◆ WHAT IS REQUIRED ◆
Among the records below, find the lines with the word "Some" and copy them.

(Dataset entries)
____
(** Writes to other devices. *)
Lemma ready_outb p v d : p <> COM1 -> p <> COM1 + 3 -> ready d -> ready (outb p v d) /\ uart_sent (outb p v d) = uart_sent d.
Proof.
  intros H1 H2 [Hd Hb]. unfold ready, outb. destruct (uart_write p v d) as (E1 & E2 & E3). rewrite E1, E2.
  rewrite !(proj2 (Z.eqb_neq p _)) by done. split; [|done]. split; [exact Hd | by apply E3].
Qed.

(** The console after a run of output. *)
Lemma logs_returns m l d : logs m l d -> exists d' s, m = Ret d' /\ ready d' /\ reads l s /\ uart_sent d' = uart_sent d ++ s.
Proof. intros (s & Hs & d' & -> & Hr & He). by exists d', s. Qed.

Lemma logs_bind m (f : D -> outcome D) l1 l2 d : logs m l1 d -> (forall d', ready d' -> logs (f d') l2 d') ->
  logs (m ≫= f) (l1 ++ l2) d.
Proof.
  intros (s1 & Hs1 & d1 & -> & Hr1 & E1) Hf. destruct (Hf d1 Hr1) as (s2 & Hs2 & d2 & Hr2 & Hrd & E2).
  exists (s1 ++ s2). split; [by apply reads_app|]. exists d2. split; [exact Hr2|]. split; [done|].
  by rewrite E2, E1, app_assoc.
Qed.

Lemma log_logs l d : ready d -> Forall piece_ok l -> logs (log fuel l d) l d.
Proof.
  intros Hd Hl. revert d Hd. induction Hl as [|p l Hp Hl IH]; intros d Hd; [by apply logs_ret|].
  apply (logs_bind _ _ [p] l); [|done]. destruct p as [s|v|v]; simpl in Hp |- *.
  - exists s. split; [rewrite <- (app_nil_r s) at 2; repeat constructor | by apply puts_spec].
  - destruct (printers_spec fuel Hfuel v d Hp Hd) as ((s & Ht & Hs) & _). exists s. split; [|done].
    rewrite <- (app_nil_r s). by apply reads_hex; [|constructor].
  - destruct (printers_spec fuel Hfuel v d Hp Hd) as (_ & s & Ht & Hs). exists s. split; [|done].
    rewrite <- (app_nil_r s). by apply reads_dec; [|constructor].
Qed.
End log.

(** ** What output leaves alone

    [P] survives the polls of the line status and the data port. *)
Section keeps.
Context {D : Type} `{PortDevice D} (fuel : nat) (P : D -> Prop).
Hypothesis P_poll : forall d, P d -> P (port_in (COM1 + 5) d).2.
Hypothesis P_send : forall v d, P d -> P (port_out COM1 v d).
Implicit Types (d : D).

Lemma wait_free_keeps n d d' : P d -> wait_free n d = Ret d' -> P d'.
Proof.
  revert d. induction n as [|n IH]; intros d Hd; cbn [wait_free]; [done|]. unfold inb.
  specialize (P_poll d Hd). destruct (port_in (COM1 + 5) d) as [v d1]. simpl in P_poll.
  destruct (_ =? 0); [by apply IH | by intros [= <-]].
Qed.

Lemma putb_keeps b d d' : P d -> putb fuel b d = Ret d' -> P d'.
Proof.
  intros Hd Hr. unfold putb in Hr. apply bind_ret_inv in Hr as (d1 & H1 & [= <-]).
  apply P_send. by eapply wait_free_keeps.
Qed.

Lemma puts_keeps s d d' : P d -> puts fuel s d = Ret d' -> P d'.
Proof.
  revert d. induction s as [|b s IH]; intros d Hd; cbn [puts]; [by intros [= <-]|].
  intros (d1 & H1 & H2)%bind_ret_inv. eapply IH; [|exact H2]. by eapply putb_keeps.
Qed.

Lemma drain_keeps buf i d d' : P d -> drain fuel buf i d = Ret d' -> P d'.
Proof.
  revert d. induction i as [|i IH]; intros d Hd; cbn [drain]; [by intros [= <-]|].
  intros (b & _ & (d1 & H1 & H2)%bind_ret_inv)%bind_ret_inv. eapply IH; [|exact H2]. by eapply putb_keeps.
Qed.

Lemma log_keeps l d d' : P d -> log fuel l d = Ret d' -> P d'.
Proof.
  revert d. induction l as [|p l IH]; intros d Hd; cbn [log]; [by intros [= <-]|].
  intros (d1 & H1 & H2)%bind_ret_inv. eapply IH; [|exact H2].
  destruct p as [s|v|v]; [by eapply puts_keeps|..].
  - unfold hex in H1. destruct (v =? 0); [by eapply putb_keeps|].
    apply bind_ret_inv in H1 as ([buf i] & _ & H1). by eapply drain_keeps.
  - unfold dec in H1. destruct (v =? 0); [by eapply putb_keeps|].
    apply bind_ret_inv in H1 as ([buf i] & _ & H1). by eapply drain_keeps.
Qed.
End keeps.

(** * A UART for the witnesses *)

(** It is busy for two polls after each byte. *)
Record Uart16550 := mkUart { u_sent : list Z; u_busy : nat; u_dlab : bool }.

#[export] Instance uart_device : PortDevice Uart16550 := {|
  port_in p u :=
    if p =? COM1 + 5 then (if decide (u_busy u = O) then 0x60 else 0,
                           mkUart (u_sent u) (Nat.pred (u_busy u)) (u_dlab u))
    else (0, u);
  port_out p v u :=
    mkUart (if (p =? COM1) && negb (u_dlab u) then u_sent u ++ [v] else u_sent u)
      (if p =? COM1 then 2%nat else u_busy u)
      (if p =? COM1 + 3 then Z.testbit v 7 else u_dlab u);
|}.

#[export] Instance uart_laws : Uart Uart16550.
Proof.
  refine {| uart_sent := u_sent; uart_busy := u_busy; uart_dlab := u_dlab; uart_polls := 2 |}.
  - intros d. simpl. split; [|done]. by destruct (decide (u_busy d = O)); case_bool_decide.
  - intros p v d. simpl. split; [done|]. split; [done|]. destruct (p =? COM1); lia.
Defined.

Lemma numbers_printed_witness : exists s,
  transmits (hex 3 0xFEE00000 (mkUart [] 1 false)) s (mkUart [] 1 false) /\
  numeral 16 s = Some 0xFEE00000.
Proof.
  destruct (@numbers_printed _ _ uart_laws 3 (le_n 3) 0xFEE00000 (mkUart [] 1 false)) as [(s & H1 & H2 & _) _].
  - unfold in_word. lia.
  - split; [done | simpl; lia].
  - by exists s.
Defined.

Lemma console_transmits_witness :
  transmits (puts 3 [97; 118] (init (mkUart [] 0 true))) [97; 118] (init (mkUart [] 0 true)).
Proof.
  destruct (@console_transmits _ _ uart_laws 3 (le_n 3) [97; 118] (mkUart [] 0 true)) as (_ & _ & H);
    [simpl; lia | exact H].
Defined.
____
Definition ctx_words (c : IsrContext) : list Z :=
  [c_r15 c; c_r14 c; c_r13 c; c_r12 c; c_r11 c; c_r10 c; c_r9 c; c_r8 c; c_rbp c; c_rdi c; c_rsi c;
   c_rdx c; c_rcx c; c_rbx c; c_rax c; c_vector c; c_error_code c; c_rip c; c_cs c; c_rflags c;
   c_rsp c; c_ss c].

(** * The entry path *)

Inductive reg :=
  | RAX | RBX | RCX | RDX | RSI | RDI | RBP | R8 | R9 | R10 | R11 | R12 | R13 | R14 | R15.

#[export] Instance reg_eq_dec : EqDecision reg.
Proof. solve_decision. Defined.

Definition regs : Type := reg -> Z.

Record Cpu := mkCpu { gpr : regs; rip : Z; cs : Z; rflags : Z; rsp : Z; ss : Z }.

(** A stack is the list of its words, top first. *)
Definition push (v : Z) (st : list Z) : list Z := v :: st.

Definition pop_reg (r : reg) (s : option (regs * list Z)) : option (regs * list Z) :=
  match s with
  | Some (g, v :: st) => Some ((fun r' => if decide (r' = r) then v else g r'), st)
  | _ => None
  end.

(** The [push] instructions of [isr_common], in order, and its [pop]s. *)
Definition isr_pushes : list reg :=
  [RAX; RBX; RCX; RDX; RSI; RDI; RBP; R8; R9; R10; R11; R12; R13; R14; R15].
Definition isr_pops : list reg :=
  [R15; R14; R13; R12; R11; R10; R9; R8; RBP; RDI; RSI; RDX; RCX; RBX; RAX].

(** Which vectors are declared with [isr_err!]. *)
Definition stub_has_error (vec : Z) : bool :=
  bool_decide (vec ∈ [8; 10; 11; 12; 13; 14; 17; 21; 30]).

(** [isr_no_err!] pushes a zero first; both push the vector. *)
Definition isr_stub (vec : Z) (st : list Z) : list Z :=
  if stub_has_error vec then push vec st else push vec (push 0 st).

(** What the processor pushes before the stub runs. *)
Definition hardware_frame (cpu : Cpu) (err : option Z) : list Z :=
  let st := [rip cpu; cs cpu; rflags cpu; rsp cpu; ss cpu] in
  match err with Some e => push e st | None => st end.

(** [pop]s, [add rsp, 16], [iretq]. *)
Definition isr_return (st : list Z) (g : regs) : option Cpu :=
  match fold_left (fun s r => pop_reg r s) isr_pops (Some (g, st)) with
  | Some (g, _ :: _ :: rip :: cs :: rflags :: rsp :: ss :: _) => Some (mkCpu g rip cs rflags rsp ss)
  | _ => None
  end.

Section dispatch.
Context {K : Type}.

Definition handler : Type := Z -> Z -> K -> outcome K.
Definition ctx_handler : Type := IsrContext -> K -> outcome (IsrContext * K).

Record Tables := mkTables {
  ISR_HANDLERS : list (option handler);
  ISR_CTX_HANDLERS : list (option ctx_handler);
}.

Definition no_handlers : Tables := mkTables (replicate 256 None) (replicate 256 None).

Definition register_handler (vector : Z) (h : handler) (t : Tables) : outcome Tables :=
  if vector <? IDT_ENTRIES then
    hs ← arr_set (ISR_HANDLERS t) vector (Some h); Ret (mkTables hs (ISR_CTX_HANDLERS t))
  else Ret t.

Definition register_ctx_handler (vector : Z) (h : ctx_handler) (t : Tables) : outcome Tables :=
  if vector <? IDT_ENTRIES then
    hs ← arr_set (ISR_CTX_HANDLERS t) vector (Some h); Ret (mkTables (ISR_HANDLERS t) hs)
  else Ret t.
____
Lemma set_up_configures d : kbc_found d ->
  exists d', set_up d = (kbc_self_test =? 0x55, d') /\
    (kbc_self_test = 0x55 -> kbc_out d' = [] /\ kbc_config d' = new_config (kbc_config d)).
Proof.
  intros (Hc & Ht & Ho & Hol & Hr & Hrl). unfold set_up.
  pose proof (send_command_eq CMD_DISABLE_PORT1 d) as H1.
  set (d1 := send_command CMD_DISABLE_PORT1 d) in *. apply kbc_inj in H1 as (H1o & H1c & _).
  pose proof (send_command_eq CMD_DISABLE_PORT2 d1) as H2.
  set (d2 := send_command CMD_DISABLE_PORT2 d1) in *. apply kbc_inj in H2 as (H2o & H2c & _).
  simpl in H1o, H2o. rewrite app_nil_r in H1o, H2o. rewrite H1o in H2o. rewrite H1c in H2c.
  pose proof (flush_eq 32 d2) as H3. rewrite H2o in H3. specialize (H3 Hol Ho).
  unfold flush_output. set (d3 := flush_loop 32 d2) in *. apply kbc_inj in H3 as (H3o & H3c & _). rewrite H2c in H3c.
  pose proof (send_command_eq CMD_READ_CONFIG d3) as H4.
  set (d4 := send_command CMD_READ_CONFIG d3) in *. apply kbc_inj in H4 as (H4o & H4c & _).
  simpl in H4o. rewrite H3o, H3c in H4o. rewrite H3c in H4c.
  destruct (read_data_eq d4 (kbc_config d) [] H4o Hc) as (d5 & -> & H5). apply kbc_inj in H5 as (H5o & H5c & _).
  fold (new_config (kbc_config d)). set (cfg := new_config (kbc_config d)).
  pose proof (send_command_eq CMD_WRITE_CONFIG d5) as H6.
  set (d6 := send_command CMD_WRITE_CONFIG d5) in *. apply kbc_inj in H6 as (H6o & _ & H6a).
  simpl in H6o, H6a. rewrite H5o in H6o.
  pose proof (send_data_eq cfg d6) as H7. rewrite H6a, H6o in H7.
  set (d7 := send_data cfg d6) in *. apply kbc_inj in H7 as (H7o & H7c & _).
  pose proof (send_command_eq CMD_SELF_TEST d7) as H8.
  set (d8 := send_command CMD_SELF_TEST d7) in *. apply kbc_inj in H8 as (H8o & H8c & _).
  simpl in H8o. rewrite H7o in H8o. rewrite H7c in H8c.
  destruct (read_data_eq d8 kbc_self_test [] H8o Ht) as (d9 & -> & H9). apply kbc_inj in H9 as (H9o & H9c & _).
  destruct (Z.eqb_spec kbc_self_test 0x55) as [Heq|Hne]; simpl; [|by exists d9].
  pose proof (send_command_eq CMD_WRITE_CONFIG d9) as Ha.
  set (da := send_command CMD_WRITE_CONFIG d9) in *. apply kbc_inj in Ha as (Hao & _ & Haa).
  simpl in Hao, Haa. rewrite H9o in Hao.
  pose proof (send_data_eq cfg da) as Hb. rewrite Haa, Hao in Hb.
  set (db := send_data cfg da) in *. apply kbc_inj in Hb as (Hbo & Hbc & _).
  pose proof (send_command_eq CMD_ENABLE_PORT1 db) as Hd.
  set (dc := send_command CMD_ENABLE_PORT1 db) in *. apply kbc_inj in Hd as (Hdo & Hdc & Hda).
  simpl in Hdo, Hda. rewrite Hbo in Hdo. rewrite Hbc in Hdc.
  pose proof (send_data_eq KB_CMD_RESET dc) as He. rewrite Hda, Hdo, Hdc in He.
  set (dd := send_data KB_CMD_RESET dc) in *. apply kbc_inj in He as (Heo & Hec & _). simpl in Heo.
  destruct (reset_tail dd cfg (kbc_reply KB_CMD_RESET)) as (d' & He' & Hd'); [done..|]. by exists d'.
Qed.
____
◆ ANSWER TO THE EXERCISE ◆
  numeral 16 s = Some 0xFEE00000.
  | Some (g, v :: st) => Some ((fun r' => if decide (r' = r) then v else g r'), st)
  match err with Some e => push e st | None => st end.
  match fold_left (fun s r => pop_reg r s) isr_pops (Some (g, st)) with
  | Some (g, _ :: _ :: rip :: cs :: rflags :: rsp :: ss :: _) => Some (mkCpu g rip cs rflags rsp ss)
    hs ← arr_set (ISR_HANDLERS t) vector (Some h); Ret (mkTables hs (ISR_CTX_HANDLERS t))
    hs ← arr_set (ISR_CTX_HANDLERS t) vector (Some h); Ret (mkTables (ISR_HANDLERS t) hs)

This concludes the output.